Strip away the competing statements and a narrow core of established fact remains. A drone reached and struck the St. Petersburg Oil Terminal — the BBC verified that from footage. Both sides’ officials confirm drone strikes at Kronstadt and Vysotsk. Pulkovo closed. Beyond that, the numbers belong to whoever is stating them: Ukraine’s capacity-disabled percentages, Russia’s interception totals, the unverified Primorsk claim. None of the damage has been independently measured.
For context, the Institute for the Study of War had already flagged the campaign’s tempo: in its July 2 assessment, ISW noted Ukrainian strikes on the Lukoil refinery at Kstovo — its AVT-6 unit — and the Starolikeevo pumping station days before this raid. The St. Petersburg strike is the same campaign reaching farther north. What it does not yet tell us is how much fuel-processing capacity Russia actually lost overnight — a number that, if it ever becomes verifiable, will settle the gap between Kyiv’s 42.74 percent and the analysts’ more cautious math.

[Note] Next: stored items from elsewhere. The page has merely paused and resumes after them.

(** The same classification in integer arithmetic: a fifth of the league
    rounded to the nearest integer, and halves compared without division. *)
Definition classify_exact (pos1 pos2 totalTeams : Z) : label :=
  let zoneSize := Z.max 3 ((totalTeams + 2) / 5) in
  let top p := p <=? zoneSize in
  let bottom p := totalTeams - zoneSize <? p in
  let above_half p := totalTeams <? 2 * p in
  let below_half p := 2 * p <? totalTeams in
  if top pos1 && top pos2 then TopClash
  else if bottom pos1 && bottom pos2 then RelegationBattle
  else if (top pos1 && negb (top pos2) && above_half pos2)
          || (top pos2 && negb (top pos1) && above_half pos1)
  then ImportantForTopTeam
  else if (bottom pos1 && negb (bottom pos2) && below_half pos2)
          || (bottom pos2 && negb (bottom pos1) && below_half pos1)
  then ImportantForBottomTeam
  else RegularMatch.

(** ** Exceptions and JSON values *)

Inductive exn : Type :=
| Exception (msg : string)          (* the explicit [raise Exception(...)] *)
| RequestException (msg : string)   (* raised inside [requests.get] *)
| JSONDecodeError (msg : string)    (* raised inside [response.json()] *)
| KeyError (key : string)
| KeyError_int (key : Z)
| IndexError
| TypeError
| AttributeError
| ZeroDivisionError
| OverflowError.

Inductive result (A : Type) : Type :=
| Ok (a : A)
| Err (e : exn).
Arguments Ok {A} a.
Arguments Err {A} e.

Definition bind {A B : Type} (c : result A) (k : A -> result B) : result B :=
  match c with
  | Ok a => k a
  | Err e => Err e
  end.

Notation "x <- c ;; k" := (bind c (fun x => k))
  (at level 61, c at next level, right associativity).

Set Warnings "-register-all".

(** A parsed JSON document, as [response.json()] returns it.  Numbers are
    integers, as the provider sends them for positions, games and points. *)
Inductive json : Type :=
| JNull
| JBool (b : bool)
| JInt (n : Z)
| JStr (s : string)
| JArr (items : list json)
| JObj (members : list (string * json)).   (* the items of the dict *)

Fixpoint assoc {V : Type} (key : string) (members : list (string * V)) : option V :=
  match members with
  | [] => None
  | (k, v) :: rest => if String.eqb key k then Some v else assoc key rest
  end.

(** [x[key]] with a string key. *)
Definition getitem (x : json) (key : string) : result json :=
  match x with
  | JObj members =>
      match assoc key members with
      | Some v => Ok v
      | None => Err (KeyError key)
      end
  | _ => Err TypeError
  end.

(** [x[0]]. *)
Definition getitem_0 (x : json) : result json :=
  match x with
  | JArr [] => Err IndexError
  | JArr (v :: _) => Ok v
  | JObj _ => Err (KeyError_int 0)
  | JStr EmptyString => Err IndexError
  | JStr (String c _) => Ok (JStr (String c EmptyString))
  | _ => Err TypeError
  end.

(** [len(x)]. *)
Definition py_len (x : json) : result Z :=
  match x with
  | JArr items => Ok (Z.of_nat (List.length items))
  | JObj members => Ok (Z.of_nat (List.length members))
  | JStr s => Ok (Z.of_nat (String.length s))
  | _ => Err TypeError
  end.

Fixpoint chars (s : string) : list json :=
  match s with
  | EmptyString => []
  | String c rest => JStr (String c EmptyString) :: chars rest
  end.

(** The items [for team in x] runs over. *)
Definition py_iter (x : json) : result (list json) :=
  match x with
  | JArr items => Ok items
  | JObj members => Ok (map (fun kv => JStr (fst kv)) members)
  | JStr s => Ok (chars s)
  | _ => Err TypeError
  end.

(** A value used as a number: [int], or [bool] (a subclass of [int]). *)
Definition as_int (v : json) : result Z :=
  match v with
  | JInt n => Ok n
  | JBool b => Ok (if b then 1 else 0)
  | _ => Err TypeError
  end.

(** [a / b] on two [int]s. *)
Definition py_truediv (a b : Z) : result Q :=
  if b =? 0 then Err ZeroDivisionError
  else let r := int_truediv a b in
       if overflows r then Err OverflowError else Ok r.

(** [x / m] with a float [x] and an [int] [m]. *)
Definition py_float_div_int (x : Q) (m : Z) : result Q :=
  let d := float_of_int m in
  if overflows d then Err OverflowError
  else if Qeq_bool d 0 then Err ZeroDivisionError
  else Ok (fdiv x d).

(** [str(n)] for an [int]. *)
Definition str_int (n : Z) : string := NilZero.string_of_int (Z.to_int n).

(** [f"{x:.1f}"]: the decimal with one fractional digit nearest to [x]; a
    product that left the float range prints as an infinity. *)
Definition format_1f (x : Q) : string :=
  let t := Z.abs (py_round (x * 10)%Q) in
  (if Qltb x 0 then "-" else "")
    ++ (if overflows x then "inf"
        else str_int (t / 10) ++ "." ++ str_int (t mod 10)).

(** ** The standings table *)

Record entry : Type := {
  position : json;
  played : json;
  points : json
}.

(** A [dict] keyed by team name, in insertion order. *)
Definition table : Type := list (string * entry).

(** [d[k] = v]: an existing key keeps its place and takes the new value. *)
Fixpoint dict_set (k : string) (v : entry) (d : table) : table :=
  match d with
  | [] => [(k, v)]
  | (k', v') :: rest =>
      if String.eqb k k' then (k, v) :: rest else (k', v') :: dict_set k v rest
  end.

Definition keys (d : table) : list string := map fst d.

(** [name in t] on two strings. *)
Fixpoint contains (name t : string) : bool :=
  if prefix name t then true
  else match t with
       | EmptyString => false
       | String _ rest => contains name rest
       end.

(** What [requests.get] does for one call. *)
Inductive http_result : Type :=
| ConnectionFailed (msg : string)
| Response (status_code : Z) (text : string) (body : result json).

(** [response.ok]: false exactly for the 4xx and 5xx codes. *)
Definition ok (status_code : Z) : bool :=
  negb ((400 <=? status_code) && (status_code <? 600)).

Definition BASE_URL : string := "https://api.football-data.org/v4".

(** [sum(team["playedGames"] for team in standings)], from [acc]. *)
Fixpoint sum_played (rows : list json) (acc : Z) : result Z :=
  match rows with
  | [] => Ok acc
  | team :: rest =>
      v <- getitem team "playedGames" ;;
      n <- as_int v ;;
      sum_played rest (acc + n)
  end.

Record team_info : Type := {
  name : string;
  team_position : json;
  team_points : json
}.

Record match_result : Type := {
  league_code : string;
  team1_info : team_info;
  team2_info : team_info;
  importance : string;
  season_progress : string
}.
(* ===== verification/_CoqProject ===== *)
-Q . S2P
Prelude.v
GoString.v
GoUtf8.v
GoPath.v
GoError.v
Model.v
GoConv.v
Json.v
Url.v
Wire.v
Config.v
Logger.v
Sanitize.v
Validate.v
Manifest.v
Prog.v
JobStore.v
Token.v
FS.v
Sql.v
World.v
Storage.v
Interfaces.v
Writer.v
Repository.v
Client.v
Generator.v
Service.v
HttpMsg.v
ServeContent.v
Http.v
Process.v
Cleanup.v
Interference.v
Worker.v
Shutdown.v
Concurrency.v
Main.v
Queue.v
EndToEnd.v
(** The strings with a given prefix form an interval that starts at it. *)
Lemma str_le_prefix_interval p k x :
  str_le p x → str_le x (p ++ k) → ∃ k', x = p ++ k'.
Proof.
  unfold str_le. revert x. induction p as [|c p IH]; intros x H1 H2; [by exists x|].
  destruct x as [|y x]; [done|]. cbn in *.
  destruct (Z.ltb_spec (code c) (code y)), (Z.ltb_spec (code y) (code c)); try done; try lia.
  destruct (IH x H1 H2) as [k' ->]. exists k'. cbn. f_equal. apply (inj code); lia.
Qed.

(** ** Facts: sorting and searching *)

Lemma sort_Strings_sorted l : StronglySorted str_le (sort_Strings l).
Proof. apply (StronglySorted_merge_sort str_le). Qed.

Lemma sort_Strings_perm l : sort_Strings l ≡ₚ l.
Proof. apply merge_sort_Permutation. Qed.

Lemma elem_of_sort_Strings l x : x ∈ sort_Strings l ↔ x ∈ l.
Proof. by rewrite sort_Strings_perm. Qed.

Lemma sorted_lookup_le l i j a b :
  StronglySorted str_le l → l !! i = Some a → l !! j = Some b → i ≤ j → str_le a b.
Proof.
  intros Hs. revert i j. induction Hs as [|x l Hs IH Hf]; intros i j Hi Hj Hij; [done|].
  destruct i as [|i], j as [|j]; simplify_eq/=; [done| |lia|eapply IH; eauto; lia].
  rewrite Forall_forall in Hf. apply Hf. by eapply list_elem_of_lookup_2.
Qed.

(** Everything before [i] is below [x], everything from [j] on is not. *)
Definition bracket (a : list str) (x : str) (i j : nat) : Prop :=
  (∀ k y, a !! k = Some y → k < i → ¬ str_le x y) ∧
  (∀ k y, a !! k = Some y → j ≤ k → str_le x y).
(* ===== verification/GoUtf8.v ===== *)
(** * UTF-8: decoding and encoding agree

    [EncodeRune] gives back the bytes a valid encoding was decoded from, and a
    decoded rune does not depend on what follows its bytes. *)

From S2P Require Import Prelude GoString.

Local Open Scope Z_scope.

(** ** Masks as arithmetic *)

Lemma lor_add a b k : 0 <= k → 0 <= b < 2 ^ k → Z.lor (a * 2 ^ k) b = a * 2 ^ k + b.
Proof.
  intros Hk Hb. rewrite <- Z.add_lor_land. enough (Z.land (a * 2 ^ k) b = 0) as -> by lia.
  apply Z.bits_inj'. intros n Hn. rewrite Z.land_spec, Z.bits_0, <- (Z.mod_small b (2 ^ k)) by done.
  destruct (Z.lt_ge_cases n k).
  - by rewrite Z.mul_pow2_bits_low.
  - rewrite Z.mod_pow2_bits_high by lia. apply andb_false_r.
Qed.

Lemma land_ones_mod a k : 0 <= k → Z.land a (Z.ones k) = a mod 2 ^ k.
Proof. intros. by apply Z.land_ones. Qed.

(** A byte below a power of two is its own remainder. *)
Lemma low6_arith c : (0x80 <= code c <= 0xBF) → low6 c = code c - 0x80.
Proof.
  intros Hc. unfold low6. change 0x3F with (Z.ones 6). rewrite land_ones_mod by lia.
  change (2 ^ 6) with 64. symmetry. apply (Z.mod_unique _ _ 2); lia.
Qed.

Definition cont_byte (z : Z) : ascii := chr (Z.lor 0x80 (Z.land z 0x3F)).

Lemma cont_byte_arith z c : code c = 0x80 + z mod 64 → cont_byte z = c.
Proof.
  intros Hc. unfold cont_byte. change 0x3F with (Z.ones 6). rewrite land_ones_mod by lia.
  change (Z.lor 0x80 (z mod 2 ^ 6)) with (Z.lor (2 * 2 ^ 6) (z mod 2 ^ 6)).
  rewrite lor_add by (try apply Z.mod_pos_bound; lia).
  change (2 * 2 ^ 6 + z mod 2 ^ 6) with (0x80 + z mod 64). rewrite <- Hc. apply chr_code.
Qed.

(** The lead byte's bits. *)
Lemma lead_arith x k q : 0 <= k → q * 2 ^ k <= x < (q + 1) * 2 ^ k → Z.land x (Z.ones k) = x - q * 2 ^ k.
Proof.
  intros Hk Hx. rewrite land_ones_mod by done. symmetry. apply (Z.mod_unique _ _ q); nia.
Qed.

(** Two, three and four bytes put together. *)
Lemma join6 a b : 0 <= b < 64 → Z.lor (Z.shiftl a 6) b = a * 64 + b.
Proof. intros. rewrite Z.shiftl_mul_pow2 by lia. apply (lor_add a b 6); lia. Qed.

Lemma rune2 x c1 : 0xC0 <= x < 0xE0 → 0x80 <= code c1 <= 0xBF →
  Z.lor (Z.shiftl (Z.land x 0x1F) 6) (low6 c1) = (x - 0xC0) * 64 + (code c1 - 0x80).
Proof.
  intros Hx H1. rewrite low6_arith by done. change 0x1F with (Z.ones 5). rewrite (lead_arith x 5 6) by lia.
  apply join6. lia.
Qed.

Lemma shiftl_12 a : Z.shiftl a 12 = a * 64 * 64.
Proof. rewrite Z.shiftl_mul_pow2 by lia. change (2 ^ 12) with (64 * 64). ring. Qed.
Lemma shiftl_18 a : Z.shiftl a 18 = a * 64 * 64 * 64.
Proof. rewrite Z.shiftl_mul_pow2 by lia. change (2 ^ 18) with (64 * 64 * 64). ring. Qed.

Lemma lor_64 a b : 0 <= b < 64 → Z.lor (a * 64) b = a * 64 + b.
Proof. intros. apply (lor_add a b 6); lia. Qed.
Lemma lor_4096 a b : 0 <= b < 4096 → Z.lor (a * 64 * 64) b = a * 64 * 64 + b.
Proof. intros. rewrite <- Z.mul_assoc. apply (lor_add a b 12); lia. Qed.
Lemma lor_262144 a b : 0 <= b < 262144 → Z.lor (a * 64 * 64 * 64) b = a * 64 * 64 * 64 + b.
Proof.
  intros. replace (a * 64 * 64 * 64) with (a * 2 ^ 18) by (change (2 ^ 18) with (64 * 64 * 64); ring).
  apply lor_add; lia.
Qed.

Lemma rune3 x c1 c2 : 0xE0 <= x < 0xF0 → 0x80 <= code c1 <= 0xBF → 0x80 <= code c2 <= 0xBF →
  Z.lor (Z.lor (Z.shiftl (Z.land x 0x0F) 12) (Z.shiftl (low6 c1) 6)) (low6 c2)
  = (x - 0xE0) * 64 * 64 + (code c1 - 0x80) * 64 + (code c2 - 0x80).
Proof.
  intros Hx H1 H2. rewrite !low6_arith by done. change 0x0F with (Z.ones 4). rewrite (lead_arith x 4 14) by lia.
  change (14 * 2 ^ 4) with 0xE0. rewrite shiftl_12, Z.shiftl_mul_pow2 by lia. change (2 ^ 6) with 64.
  rewrite lor_4096 by lia.
  replace ((x - 0xE0) * 64 * 64 + (code c1 - 128) * 64) with (((x - 0xE0) * 64 + (code c1 - 128)) * 64) by ring.
  rewrite lor_64 by lia. ring.
Qed.

Lemma rune4 x c1 c2 c3 : 0xF0 <= x < 0xF8 →
  0x80 <= code c1 <= 0xBF → 0x80 <= code c2 <= 0xBF → 0x80 <= code c3 <= 0xBF →
  Z.lor (Z.lor (Z.lor (Z.shiftl (Z.land x 0x07) 18) (Z.shiftl (low6 c1) 12)) (Z.shiftl (low6 c2) 6)) (low6 c3)
  = (x - 0xF0) * 64 * 64 * 64 + (code c1 - 0x80) * 64 * 64 + (code c2 - 0x80) * 64 + (code c3 - 0x80).
Proof.
  intros Hx H1 H2 H3. rewrite !low6_arith by done. change 0x07 with (Z.ones 3). rewrite (lead_arith x 3 30) by lia.
  change (30 * 2 ^ 3) with 0xF0. rewrite shiftl_18, shiftl_12, Z.shiftl_mul_pow2 by lia. change (2 ^ 6) with 64.
  rewrite lor_262144 by lia.
  replace ((x - 0xF0) * 64 * 64 * 64 + (code c1 - 128) * 64 * 64)
    with (((x - 0xF0) * 64 + (code c1 - 128)) * 64 * 64) by ring.
  rewrite lor_4096 by lia.
  replace (((x - 0xF0) * 64 + (code c1 - 128)) * 64 * 64 + (code c2 - 128) * 64)
    with ((((x - 0xF0) * 64 + (code c1 - 128)) * 64 + (code c2 - 128)) * 64) by ring.
  rewrite lor_64 by lia. ring.
Qed.

(** ** Encoding what was decoded *)

Lemma EncodeRune_ascii r : 0 <= r < 0x80 → EncodeRune r = [chr r].
Proof.
  intros Hr. unfold EncodeRune.
  replace ((r <? 0) || (0x10FFFF <? r) || ((0xD800 <=? r) && (r <=? 0xDFFF))) with false by lia.
  by rewrite (proj2 (Z.ltb_lt r 0x80)) by lia.
Qed.

Lemma lead_byte q k y c : 0 <= k → 0 <= y < 2 ^ k → code c = q * 2 ^ k + y → chr (Z.lor (q * 2 ^ k) y) = c.
Proof. intros Hk Hy Hc. rewrite lor_add by done. rewrite <- Hc. apply chr_code. Qed.

Lemma EncodeRune2 c0 c1 : 0xC2 <= code c0 < 0xE0 → 0x80 <= code c1 <= 0xBF →
  EncodeRune ((code c0 - 0xC0) * 64 + (code c1 - 0x80)) = [c0; c1].
Proof.
  intros H0 H1. set (r := _ + _). assert (0x80 <= r < 0x800) by lia. unfold EncodeRune.
  replace ((r <? 0) || (0x10FFFF <? r) || ((0xD800 <=? r) && (r <=? 0xDFFF))) with false by lia.
  rewrite (proj2 (Z.ltb_ge r 0x80)), (proj2 (Z.ltb_lt r 0x800)) by lia.
  assert (r / 64 = code c0 - 0xC0) as Ed by (symmetry; apply (Z.div_unique _ _ _ (code c1 - 0x80)); lia).
  assert (r mod 64 = code c1 - 0x80) as Em by (symmetry; apply (Z.mod_unique _ _ (code c0 - 0xC0)); lia).
  f_equal; [|f_equal; apply cont_byte_arith; lia].
  rewrite Z.shiftr_div_pow2 by lia. change (2 ^ 6) with 64. rewrite Ed. apply (lead_byte 6 5); lia.
Qed.

Lemma EncodeRune3 c0 c1 c2 : 0xE0 <= code c0 < 0xF0 →
  0x80 <= code c1 <= 0xBF → 0x80 <= code c2 <= 0xBF →
  (code c0 = 0xE0 → 0xA0 <= code c1) → (code c0 = 0xED → code c1 <= 0x9F) →
  EncodeRune ((code c0 - 0xE0) * 64 * 64 + (code c1 - 0x80) * 64 + (code c2 - 0x80)) = [c0; c1; c2].
Proof.
  intros H0 H1 H2 Hlo Hsur. set (r := _ + _). assert (0x800 <= r < 0x10000) by lia.
  assert (r < 0xD800 ∨ 0xDFFF < r) by lia. unfold EncodeRune.
  replace ((r <? 0) || (0x10FFFF <? r) || ((0xD800 <=? r) && (r <=? 0xDFFF))) with false by lia.
  rewrite (proj2 (Z.ltb_ge r 0x80)), (proj2 (Z.ltb_ge r 0x800)), (proj2 (Z.ltb_lt r 0x10000)) by lia.
  assert (r / 64 = (code c0 - 0xE0) * 64 + (code c1 - 0x80)) as Ed
    by (symmetry; apply (Z.div_unique _ _ _ (code c2 - 0x80)); lia).
  assert (r mod 64 = code c2 - 0x80) as Em by (symmetry; apply (Z.mod_unique _ _ ((code c0 - 0xE0) * 64 + (code c1 - 0x80))); lia).
  rewrite !Z.shiftr_div_pow2 by lia. change (2 ^ 12) with (64 * 64). change (2 ^ 6) with 64.
  rewrite <- Z.div_div, Ed by lia.
  assert (((code c0 - 0xE0) * 64 + (code c1 - 0x80)) / 64 = code c0 - 0xE0) as ->
    by (symmetry; apply (Z.div_unique _ _ _ (code c1 - 0x80)); lia).
  f_equal; [apply (lead_byte 14 4); lia|]. f_equal; [|f_equal; apply cont_byte_arith; lia].
  apply cont_byte_arith.
  rewrite <- (Z.mod_unique ((code c0 - 0xE0) * 64 + (code c1 - 0x80)) 64 (code c0 - 0xE0) (code c1 - 0x80)); lia.
Qed.

Lemma EncodeRune4 c0 c1 c2 c3 : 0xF0 <= code c0 < 0xF5 →
  0x80 <= code c1 <= 0xBF → 0x80 <= code c2 <= 0xBF → 0x80 <= code c3 <= 0xBF →
  (code c0 = 0xF0 → 0x90 <= code c1) → (code c0 = 0xF4 → code c1 <= 0x8F) →
  EncodeRune ((code c0 - 0xF0) * 64 * 64 * 64 + (code c1 - 0x80) * 64 * 64 + (code c2 - 0x80) * 64
              + (code c3 - 0x80)) = [c0; c1; c2; c3].
Proof.
  intros H0 H1 H2 H3 Hlo Hhi. set (r := _ + _). assert (0x10000 <= r <= 0x10FFFF) by lia. unfold EncodeRune.
  replace ((r <? 0) || (0x10FFFF <? r) || ((0xD800 <=? r) && (r <=? 0xDFFF))) with false by lia.
  rewrite (proj2 (Z.ltb_ge r 0x80)), (proj2 (Z.ltb_ge r 0x800)), (proj2 (Z.ltb_ge r 0x10000)) by lia.
  set (a := (code c0 - 0xF0) * 64 + (code c1 - 0x80)). set (b := a * 64 + (code c2 - 0x80)).
  assert (r / 64 = b) as Ed by (symmetry; apply (Z.div_unique _ _ _ (code c3 - 0x80)); lia).
  assert (r mod 64 = code c3 - 0x80) as Em by (symmetry; apply (Z.mod_unique _ _ b); lia).
  assert (b / 64 = a) as Eb by (symmetry; apply (Z.div_unique _ _ _ (code c2 - 0x80)); lia).
  assert (a / 64 = code c0 - 0xF0) as Ea by (symmetry; apply (Z.div_unique _ _ _ (code c1 - 0x80)); lia).
  rewrite !Z.shiftr_div_pow2 by lia. change (2 ^ 18) with (64 * (64 * 64)). change (2 ^ 12) with (64 * 64).
  change (2 ^ 6) with 64. rewrite <- !Z.div_div, Ed, Eb, Ea by lia.
  f_equal; [apply (lead_byte 30 3); lia|].
  f_equal; [apply cont_byte_arith; rewrite <- (Z.mod_unique a 64 (code c0 - 0xF0) (code c1 - 0x80)); lia|].
  f_equal; [apply cont_byte_arith; rewrite <- (Z.mod_unique b 64 a (code c2 - 0x80)); lia|].
  f_equal. apply cont_byte_arith. lia.
Qed.

Lemma cont_range lo hi c : cont lo hi c = true → lo <= code c <= hi.
Proof. unfold cont. intros H. breflect. lia. Qed.

Lemma accept2_range x : 0x80 <= (accept2 x).1 ∧ (accept2 x).2 <= 0xBF ∧
  (x = 0xE0 → (accept2 x).1 = 0xA0) ∧ (x = 0xED → (accept2 x).2 = 0x9F) ∧
  (x = 0xF0 → (accept2 x).1 = 0x90) ∧ (x = 0xF4 → (accept2 x).2 = 0x8F).
Proof. unfold accept2. repeat case_match; breflect; cbn; lia. Qed.

(** A valid encoding: not the replacement of one stray byte. *)
Definition valid_rune (r : Z) (w : nat) : Prop := ¬ (r = RuneError ∧ w = 1%nat).

(** The bytes of a valid rune decode to it whatever follows, and encode it. *)
Lemma DecodeRune_valid c s r w :
  DecodeRune (c :: s) = (r, w) → valid_rune r w →
  EncodeRune r = take w (c :: s) ∧ ∀ t, DecodeRune (take w (c :: s) ++ t) = (r, w).
Proof.
  unfold DecodeRune. destruct (accept2_range (code c)) as (Hlo & Hhi & HE0 & HED & HF0 & HF4).
  destruct (accept2 (code c)) as [lo hi] eqn:Ea. cbn [fst snd] in *. pose proof (code_range c) as Hc.
  assert (∀ r w, (RuneError, 1%nat) = (r, w) → valid_rune r w → False) as Hbad
    by (intros ? ? [= <- <-] Hv; by apply Hv).
  destruct (Z.ltb_spec (code c) 0x80) as [H1|H1].
  { intros [= <- <-] _. rewrite EncodeRune_ascii, chr_code by lia. split; [done|]. intros t. cbn [take app].
    rewrite Ea. by rewrite (proj2 (Z.ltb_lt (code c) 0x80)). }
  destruct (Z.ltb_spec (code c) 0xC2) as [H2|H2]; [intros; by exfalso; eapply Hbad|].
  destruct (Z.ltb_spec (code c) 0xE0) as [H3|H3].
  { destruct s as [|c1 s]; [intros; by exfalso; eapply Hbad|].
    destruct (cont lo hi c1) eqn:E1; [|intros; by exfalso; eapply Hbad].
    pose proof (cont_range _ _ _ E1). intros [= <- <-] _. split.
    - rewrite rune2 by lia. apply EncodeRune2; lia.
    - intros t. cbn [take app]. rewrite Ea. rewrite (proj2 (Z.ltb_ge (code c) 0x80)),
        (proj2 (Z.ltb_ge (code c) 0xC2)), (proj2 (Z.ltb_lt (code c) 0xE0)) by lia. by rewrite E1. }
  destruct (Z.ltb_spec (code c) 0xF0) as [H4|H4].
  { destruct s as [|c1 [|c2 s]]; try (intros; by exfalso; eapply Hbad).
    destruct (cont lo hi c1 && cont 0x80 0xBF c2) eqn:E1; [|intros; by exfalso; eapply Hbad].
    pose proof E1 as [E2%cont_range E3%cont_range]%andb_true_iff. intros [= <- <-] _. split.
    - rewrite rune3 by lia. apply EncodeRune3; lia.
    - intros t. cbn [take app]. rewrite Ea. rewrite (proj2 (Z.ltb_ge (code c) 0x80)),
        (proj2 (Z.ltb_ge (code c) 0xC2)), (proj2 (Z.ltb_ge (code c) 0xE0)), (proj2 (Z.ltb_lt (code c) 0xF0)) by lia.
      by rewrite E1. }
  destruct (Z.ltb_spec (code c) 0xF5) as [H5|H5]; [|intros; by exfalso; eapply Hbad].
  destruct s as [|c1 [|c2 [|c3 s]]]; try (intros; by exfalso; eapply Hbad).
  destruct (cont lo hi c1 && cont 0x80 0xBF c2 && cont 0x80 0xBF c3) eqn:E1; [|intros; by exfalso; eapply Hbad].
  pose proof E1 as [[E2%cont_range E3%cont_range]%andb_true_iff E4%cont_range]%andb_true_iff. intros [= <- <-] _. split.
  - rewrite rune4 by lia. apply EncodeRune4; lia.
  - intros t. cbn [take app]. rewrite Ea. rewrite (proj2 (Z.ltb_ge (code c) 0x80)),
      (proj2 (Z.ltb_ge (code c) 0xC2)), (proj2 (Z.ltb_ge (code c) 0xE0)), (proj2 (Z.ltb_ge (code c) 0xF0)),
      (proj2 (Z.ltb_lt (code c) 0xF5)) by lia. by rewrite E1.
Qed.

(** ** Strings *)

(** A decoded rune: its bytes are a valid encoding, or one stray byte. *)
Definition chunk (ru : Z * str) : Prop :=
  (ru.1 = RuneError ∧ length ru.2 = 1%nat) ∨
  (valid_rune ru.1 (length ru.2) ∧ EncodeRune ru.1 = ru.2 ∧
   ∀ t, DecodeRune (ru.2 ++ t) = (ru.1, length ru.2)).

Lemma runes_chunk s : Forall chunk (runes s).
Proof.
  unfold runes. generalize (length s) as fuel. intros fuel. revert s.
  induction fuel as [|fuel IH]; intros [|c s]; cbn [runes_loop]; try done.
  pose proof (DecodeRune_width c s) as Hw. destruct (DecodeRune (c :: s)) as [r w] eqn:E. cbn [snd] in Hw.
  constructor; [|apply IH]. assert (length (take w (c :: s)) = w) as Hl by (rewrite length_take; lia).
  destruct (decide (r = RuneError ∧ w = 1%nat)) as [[-> ->]|Hv]; [left; done|right]. cbn [fst snd].
  destruct (DecodeRune_valid _ _ _ _ E Hv) as [? ?]. rewrite Hl. done.
Qed.

(** [utf8.ValidString]. *)
Definition utf8_Valid (s : str) : bool :=
  forallb (λ ru : Z * str, negb ((ru.1 =? RuneError) && (length ru.2 =? 1)%nat)) (runes s).

(** Stray bytes replaced by [RuneError]. *)
Definition to_valid (s : str) : str := MapRunes id s.

Lemma to_valid_id s : utf8_Valid s = true → to_valid s = s.
Proof.
  intros Hv. unfold to_valid, MapRunes. rewrite <- (runes_concat s) at 2. f_equal.
  unfold utf8_Valid in Hv. rewrite forallb_forall in Hv. apply list_fmap_ext. intros i [r bs] Hi.
  assert ((r, bs) ∈ runes s) as Hin by (by eapply list_elem_of_lookup_2).
  pose proof (Hv _ (proj1 (list_elem_of_In _ _) Hin)) as Hb. cbn [fst snd id] in *.
  destruct (proj1 (Forall_forall _ _) (runes_chunk s) _ Hin) as [[E1 E2]|(_ & ? & _)]; [|done].
  cbn in E1, E2. by rewrite E1, E2 in Hb.
Qed.

Lemma ascii_valid s : is_ascii s → utf8_Valid s = true.
Proof.
  intros Hs. unfold utf8_Valid. rewrite runes_is_ascii by done. apply forallb_forall. intros ru Hin.
  apply list_elem_of_In, list_elem_of_fmap in Hin as (c & -> & Hc). cbn [fst snd].
  eapply Forall_forall in Hs; [|done]. cbn in Hs. unfold RuneError.
  rewrite (proj2 (Z.eqb_neq _ _)); [done|lia].
Qed.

Ukrainian drones flew more than 850 kilometers to burn an oil terminal inside Putin’s home city and hit the Baltic Fleet’s Kronstadt base — the deepest reach yet of a campaign Kyiv calls “long-range sanctions.”
The terminal hit is BBC-verified. The scale of the damage, the 42.74 percent refining-capacity claim, and Russia’s 389-drone intercept count are not — they are each one side’s number, and we label them that way.
What is not in dispute is the symptom: 55 of Russia’s 83 regions were rationing gasoline before this strike even landed. The war has reached the fuel pump — and Putin’s own port.